Paul nodded. “She ate dinner with us on Thursday.”
“What?”
“Apparently, my daughter sent her a pair of Vivian’s earrings. Autumn came over to return them, and Reese invited her to join us for lasagna.”
“She accepted?”
“I might have put some pressure on her.” Paul scrubbed his hands up and down the length of his face. “Reese has been ignoring me. Completely shutting me out. I thought if I invited Autumn in, she might open up.”
“Did it work?”
“Nope.”
“Wow.” Mitch shook his head. “I can’t believe Reese has been writing her letters.”
“It’s like she’s developed some sort of fascination.”
“Do you think it’s because of the mix-up?”
“Probably. I don’t know what else it would be.” Paul scratched his chin. “Do you think it’s crazy if I ask to read them?”
“If it were my daughter, I wouldn’t hesitate.”
The waiter brought their pizza. He served a slice to Mitch and a slice to Paul—cheese stretching, steam rising—and left them to their meal. Paul’s stomach let loose an appreciative grumble. As soon as Mitch finished saying grace, Paul took a bite with his fork and closed his eyes in order to fully enjoy the rich flavor. Lou Malnati’s pizza took the edge off most things.
“So,” he said as soon as he swallowed, “what did you want to talk to me about?” They didn’t typically meet on Mondays for lunch.
“The marriage campaign,” Mitch said.
Paul had expected as much.
It was something that had been in the works for months—a collaboration among several churches in the Chicago area. The idea had been Mitch’s brainchild, of course. It was one of the things Paul loved about the guy. He was more passionate about building the church universal than he was about increasing attendance at his particular church in Lakeview.
As part of this passion, Mitch had formed a fellowship of pastors, and every single one in the fellowship was concerned about the escalating divorce rate within their church walls. The idea of a citywide marriage campaign came into being. One that would culminate in a conference led by Paul Elliott.
All of that was before.
Before Tragedy on the Tracks.
Before twenty-two Chicagoans lost their lives.

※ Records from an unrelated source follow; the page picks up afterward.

(* ===== verification/Isolation.v ===== *)
(** * Isolation: requests to the admin API

    The middleware in front of the handlers.  [reaches] says in terms of the rows what
    the credentials of a request give it on an organization; a request keeps the type
    of the deployment, and changes nothing of an organization it does not reach. *)

From S2P Require Import RustStrFacts MemoryFacts Concrete MailDbFacts ApiSendFacts AuthStoreFacts AuthApiFacts.
From S2P Require Import Prelude RustStr Net Model SendLimit Message MemoryStore Queue MailDb Dkim Worker Webhooks PgSink Housekeeping PgStore Compose ApiSend.
From S2P Require Import Auth AuthStore AuthPg AppMailer AdminStore AdminPg Workspace AuthApi Authorize AdminApi Members Resources AdminRouter.
From S2P Require Import HandlerLogic Tenancy TenancyFacts Tenants.

(** ** What a request reaches *)

Section Reach.
Context `{CRA : !Crates} (config : AdminConfig) (d : Deployment).

Definition find_permalink (p : bytes) : option Organization := List.find (λ o, org_permalink o =b p) (pt_organizations (tables d)).
(** The organization a path names. *)
Definition named_organization (segs : list bytes) : option Organization :=
  match segs with
  | organizations :: p :: _ => if organizations =b !"organizations" then find_permalink p else None
  | _ => None
  end.
(** The scope of a key: that of its row, or the global one of the configured key. *)
Definition scope_of (key : bytes) : option AdminKeyScope :=
  match List.find (λ k, k.2 =b hash_token key) (dp_admin_api_keys d) with
  | Some (k, _) => Some (mkAdminKeyScope (key_organization_id k) (key_server_id k))
  | None =>
      match ad_global_admin_api_key config with
      | Some configured => if negb (bool_decide (configured = [])) && (configured =b key) then Some scope_default else None
      | None => None
      end
  end.
(** A key with a server is one for the paths below that server. *)
Definition scope_reaches (segs : list bytes) (scope : AdminKeyScope) (organization : Id) : Prop :=
  aks_organization_id scope = Some organization ∧
  ∀ sid, aks_server_id scope = Some sid → ∃ s permalink rest, drop 2 segs = !"servers" :: permalink :: rest ∧
    s ∈ pt_servers (tables d) ∧ srv_id s = sid ∧ srv_organization_id s = organization ∧ srv_permalink s = permalink.
Definition enrolled (user : User) : Prop :=
  (∃ row, ac_user_auth (accounts d) !! us_id user = Some row ∧ ua_totp_enabled row = true) ∨
  (∃ i c, ac_webauthn_credentials (accounts d) !! i = Some c ∧ wc_user_id c = us_id user).
Definition has_role (user : User) (organization : Id) (required : Role) : Prop :=
  ∃ i m, ac_memberships (accounts d) !! i = Some m ∧ om_organization_id m = organization ∧ om_user_id m = us_id user ∧
    role_at_least (om_role m) required = true.
(** A session that is live at [now]. *)
Definition session_of (now : datetime) (token : bytes) (user : User) : Prop :=
  ∃ i s, ac_sessions (accounts d) !! i = Some s ∧ as_token_hash s = hash_token token ∧ (now < as_expires_at s)%Z ∧
    ac_users (accounts d) !! as_user_id s = Some user.
Definition user_reaches (m : Method) (segs : list bytes) (user : User) (organization : Id) : Prop :=
  (us_admin user = true ∨ has_role user organization (required_role (drop 2 segs) m)) ∧
  (∀ x, named_organization segs = Some x → org_require_two_factor x = true → enrolled user).
Definition reaches (now : datetime) (rq : AdminRequest) (organization : Id) : Prop :=
  let segs := segments (rq_path rq) in
  match present (rq_headers rq !"x-admin-api-key") with
  | Some key => ∃ scope, scope_of key = Some scope ∧ (scope_is_global scope = true ∨ scope_reaches segs scope organization)
  | None => ∃ user, session_of now (bearer (rq_headers rq)) user ∧ user_reaches (rq_method rq) segs user organization
  end.
End Reach.

Section Isolation.
Context `{ORD : !HashOrder, CASE : !UnicodeCase, CRA : !Crates, PAY : !Payloads, MB : !MailBuilder, API : !ApiCrates SendMessage}.
Context `{AUTH : !AuthCrates, ADM : !AdminCrates, JS : !AdminJson, RES : !ResourceCrates, PATH : !PathParams} {K : Type} `{SIG : !Signer K}.
Context (lower : bytes → bytes) (collate_le : bytes → bytes → bool) (api : ApiConfig) (settings : AppMailConfig)
  (config : AdminConfig) (dns : DnsSettings) (retention : RetentionSettings) (lifecycle_enabled bootstrap_enabled : bool)
  (streams : Id → Deployment → list MessageStream).
#[local] Existing Instance Deployment_admin.
#[local] Instance accounts_store : AuthStore Deployment := Deployment_accounts lower collate_le.
#[local] Instance account_hooks : AccountHooks Deployment := Deployment_hooks lower collate_le api settings lifecycle_enabled bootstrap_enabled.

(** ** The middleware *)

Local Abbreviation reads d := (keeps (eq d)).
Lemma reads_query {A} d table (rows : Deployment → A) : reads d (query table rows) (λ a, a = rows d).
Proof. intros ? <-. unfold query. split; [done|]. cbn. destruct (dp_failing d Select table); [done|]. by intros a [= <-]. Qed.
Lemma account_reading {A} (q : PgAuth → SRes A) d : account_step (reading q) d = (q (account_view d), d).
Proof. unfold account_step, reading. f_equal. by destruct d as [? [[] ? ?] ? ? ? ? ? ? ?]. Qed.
Lemma reads_account {A} d q (rows : Accounts → A) :
  reads d (account_step (reading (λ s, select s q rows))) (λ a, a = rows (pa_accounts (account_view d))).
Proof. intros ? <-. rewrite account_reading. split; [done|]. unfold select. cbn. destruct (pa_failing _ q); [done|]. by intros a [= <-]. Qed.

(** The key that is presented is looked up, and its row marked. *)
Definition key_marked (key : bytes) (d d' : Deployment) : Prop :=
  d' = d ∨ ∃ k, (k, hash_token key) ∈ dp_admin_api_keys d ∧
    d' = d <| dp_key_uses := <[key_id k := db_now (mail d)]> (dp_key_uses d) |>.
Lemma key_auth_marks key d : key_marked key d (admin_api_key_auth key d).2.
Proof.
  cbn. unfold pg_admin_api_key_auth, statement. destruct (dp_failing d Update AdminApiKeys); [by left|].
  destruct (List.find _ _) as [[k h]|] eqn:E; [|by left]. right. apply find_elem in E as [Hin Eh%bytes_eqb_eq]. cbn in Eh. subst h. by exists k.
Qed.
Lemma key_scope_spec d key : key_scope config key d = (inl internal_error, d) ∨
  ∃ d1, d1 = (admin_api_key_auth key d).2 ∧ key_scope config key d = (inr (scope_of config d key), d1).
Proof.
  unfold key_scope, scope_of, mbind, handler_bind, call. cbn. unfold pg_admin_api_key_auth, statement.
  destruct (dp_failing d Update AdminApiKeys); [by left|]. right.
  destruct (List.find _ _) as [[k h]|]; cbn; eexists; (split; [reflexivity|]); [done|]. by destruct (ad_global_admin_api_key config).
Qed.
Lemma reads_organization d p : reads d (call (organization_by_permalink p)) (λ o, o = find_permalink d p).
Proof. apply rule_call. exact (reads_query d Organizations (λ d, find_permalink d p)). Qed.

(** Everything the checks of a key read is in its scope. *)
Lemma reads_key_scope_allows d scope path : ¬ scope_is_global scope = true →
  reads d (key_scope_allows scope path) (λ b, b = true → ∃ o, named_organization d (segments path) = Some o ∧ scope_reaches d (segments path) scope (org_id o)).
Proof.
  intros Hscope. unfold key_scope_allows. set (segs := segments path). destruct segs as [|organizations [|p rest]] eqn:Es; try (apply rule_ret; done).
  unfold named_organization. destruct (organizations =b _) eqn:Eo; cbn [negb]; [|by apply rule_ret].
  eapply rule_bind; [apply reads_organization|]. intros r ->. destruct (find_permalink d p) as [o|] eqn:Hf; [|by apply rule_ret].
  destruct (bool_decide _) eqn:Ho; cbn [negb]; [|by apply rule_ret]. apply bool_decide_eq_true in Ho.
  unfold scope_reaches. destruct (aks_server_id scope) as [sid|] eqn:Hs.
  2: { apply rule_ret. intros _. exists o. by rewrite <- Ho. }
  destruct rest as [|servers [|sp rest]]; try (by apply rule_ret).
  destruct (servers =b _) eqn:Eservers; cbn [negb]; [|by apply rule_ret]. apply bytes_eqb_eq in Eservers as ->.
  eapply rule_bind.
  { apply rule_call. exact (reads_query d Servers (λ d, List.find (is_server (org_id o) sp) (pt_servers (tables d)))). }
  intros r ->. apply rule_ret. intros Hb. exists o. split; [done|]. split; [done|]. intros i [= <-].
  destruct (List.find _ _) as [s|] eqn:Hfs; [|done]. cbn in Hb. apply N.eqb_eq in Hb.
  apply find_elem in Hfs as [Hin Hserver]. unfold is_server in Hserver. apply andb_true_iff in Hserver as [Hso%N.eqb_eq Hsp%bytes_eqb_eq].
  by exists s, sp, rest.
Qed.

Lemma key_marked_rows key d d' : key_marked key d d' → (∀ segs, named_organization d' segs = named_organization d segs) ∧
  ∀ segs scope o, scope_reaches d' segs scope o = scope_reaches d segs scope o.
Proof. by intros [->|(k & _ & ->)]. Qed.
Lemma machine_key_cases {A} d rq key (next : Principal → ActingRole → Handler Deployment A) (P : (ApiError + A) * Deployment → Prop) :
  let d1 := (admin_api_key_auth key d).2 in
  (∀ e, P (inl e, d)) → (∀ e, P (inl e, d1)) →
  (∀ scope, scope_of config d key = Some scope →
     (scope_is_global scope = true ∨ ∃ o, named_organization d (segments (rq_path rq)) = Some o ∧ scope_reaches d (segments (rq_path rq)) scope (org_id o)) →
     P (next (PAdminKey scope) None d1)) →
  P (machine_key config rq key next d).
Proof.
  intros d1 He He1 Hnext. unfold machine_key. destruct (key_scope_spec d key) as [E|(d2 & -> & E)]; fold d1 in E.
  { rewrite (bind_error _ _ _ _ _ E). apply He. }
  rewrite (bind_ok _ _ _ _ _ E). destruct (key_marked_rows key d d1 (key_auth_marks key d)) as [Hnamed Hreaches].
  eapply (rule_read _ _ _ (λ a, scope_of config d key = Some a)); [by apply rule_require|done|]. intros scope Hscope.
  eapply (rule_read _ _ _ (λ _, scope_is_global scope = true ∨ ∃ o, named_organization d1 (segments (rq_path rq)) = Some o ∧ scope_reaches d1 (segments (rq_path rq)) scope (org_id o)));
    [|done|].
  - destruct (scope_is_global scope) eqn:Hg; [apply rule_ret; by left|].
    eapply rule_bind; [apply reads_key_scope_allows; by rewrite Hg|]. intros b Hb. apply rule_refuse. intros Hn. right. apply Hb. by destruct b.
  - intros [] H. setoid_rewrite Hnamed in H. setoid_rewrite Hreaches in H. by apply Hnext.
Qed.

(** ** Users *)

Lemma reads_path_organization d segs : reads d (path_organization segs) (λ o, o = named_organization d segs).
Proof.
  unfold path_organization, named_organization. destruct segs as [|organizations [|p rest]]; try by apply rule_ret.
  destruct (organizations =b _); [apply reads_organization | by apply rule_ret].
Qed.
Lemma reads_membership d o user : reads d (call (membership o (us_id user)))
  (λ r, ∀ m, r = Some m → ∃ i, ac_memberships (accounts d) !! i = Some m ∧ om_organization_id m = o ∧ om_user_id m = us_id user).
Proof.
  apply rule_call. eapply rule_weaken; [exact (reads_account d QMembership (λ a, List.find (is_membership o (us_id user)) (values (ac_memberships a))))|].
  intros r -> m [(i & Hi)%values_elem Hm]%find_elem. apply is_membership_spec in Hm. naive_solver.
Qed.
Lemma reads_user_role d rq user segs : reads d (user_role config rq user segs (named_organization d segs)) (λ _,
  ∃ rest, segs = !"organizations" :: rest ∧
    (rest = [] ∨ ∃ o, named_organization d segs = Some o ∧ has_role d user (org_id o) (required_role (drop 2 segs) (rq_method rq)))).
Proof.
  unfold user_role. destruct segs as [|organizations rest]; [apply rule_fail|].
  destruct (organizations =b _) eqn:Eo; cbn [negb]; [|apply rule_fail]. apply bytes_eqb_eq in Eo as ->.
  destruct rest as [|p below].
  { eapply rule_bind; [apply rule_refuse_any|]. intros _ _. apply rule_ret. exists []. split; [done|by left]. }
  unfold named_organization. rewrite bytes_eqb_refl. destruct (find_permalink d p) as [o|].
  - eapply rule_bind; [apply reads_membership|]. intros r Hr. eapply (rule_bind _ _ _ (λ m, r = Some m)); [by apply rule_require|].
    intros m ->. destruct (Hr m eq_refl) as (i & Hi & Ho & Hu).
    eapply (rule_bind _ _ _ (λ _, role_at_least (om_role m) (required_role below (rq_method rq)) = true)).
    { apply rule_refuse. apply negb_false_iff. }
    intros _ Hrole. apply rule_ret. eexists. split; [done|]. right. exists o. split; [done|]. by exists i, m.
  - eapply (rule_bind _ _ _ (λ r, r = None)); [by apply rule_ret|]. intros r ->. eapply (rule_bind _ _ _ (λ _, False)); [by apply rule_require|]. done.
Qed.
Lemma reads_enforce_two_factor d user organization : reads d (enforce_two_factor user organization) (λ _,
  ∀ x, organization = Some x → org_require_two_factor x = true → enrolled d user).
Proof.
  unfold enforce_two_factor. destruct organization as [x|]; [|by apply rule_ret]. cbn. destruct (org_require_two_factor x) eqn:Hx.
  2: { apply rule_ret. intros ? [= <-]. by rewrite Hx. }
  eapply rule_bind.
  { apply rule_call. exact (reads_account d QTwoFactor (λ a, match ac_user_auth a !! us_id user with Some row => ua_totp_enabled row | None => false end
      || existsb (λ c, (wc_user_id c =? us_id user)%N) (values (ac_webauthn_credentials a)))). }
  intros b ->. apply rule_refuse. rewrite negb_false_iff. intros [Ht|Hw]%orb_true_iff x' _ _.
  - left. cbn in Ht. destruct (_ !! _) as [row|] eqn:Hrow; [|done]. by exists row.
  - right. apply existsb_exists in Hw as (c & (i & Hi)%list_elem_of_In%values_elem & Hc%N.eqb_eq). by exists i, c.
Qed.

Before the churches in Chicago shifted into crisis intervention mode and the marriage campaign fell by the wayside.
“We’re starting to talk about it again. The other pastors wanted to know if…” Mitch seemed embarrassed. Uncertain. Like he was Peter stepping out of the boat, only instead of waves, there was an ocean full of eggshells.
“If I’d do it?”
“I don’t want you to feel any pressure. I wasn’t even going to ask at all, but every morning for the past two weeks, when I sit down to pray, I get this nudge. Like I’m supposed to check in with you about it.”
Paul shoved another bite into his mouth.
“I didn’t want to go looking for someone else without talking to you about it first. Just in case God was nudging you too.”
“I don’t know, Mitch. I’m pretty sure my ministry has run its course.”
“Permanently?”
“I’m not married anymore.”
Mitch furrowed his brow as though he were chewing over the statement. “I’m a pastor.”
“A really good one.”
“It’s a gift—a passion—that God’s planted in my heart.”
Paul waited, positive that a moral was right around the corner.
“If something happened, and God forbid, I lost every person in my flock, I’d still be a pastor. All the experience I’ve been blessed with and the particular wisdom God’s given me along with it. It wouldn’t just go away because Redeemer did.”
Mitch served himself another piece of pizza. “Look, I won’t pretend to understand what it would be like if I lost Lisa. All I know is that I’ve watched you walk this road with courage and integrity. And I’ve witnessed what a gift you have in speaking truth to husbands and wives. Losing Vivian doesn’t mean you have to lose your ministry too.”
Paul set his fork on the table. One slice in and he’d lost his appetite.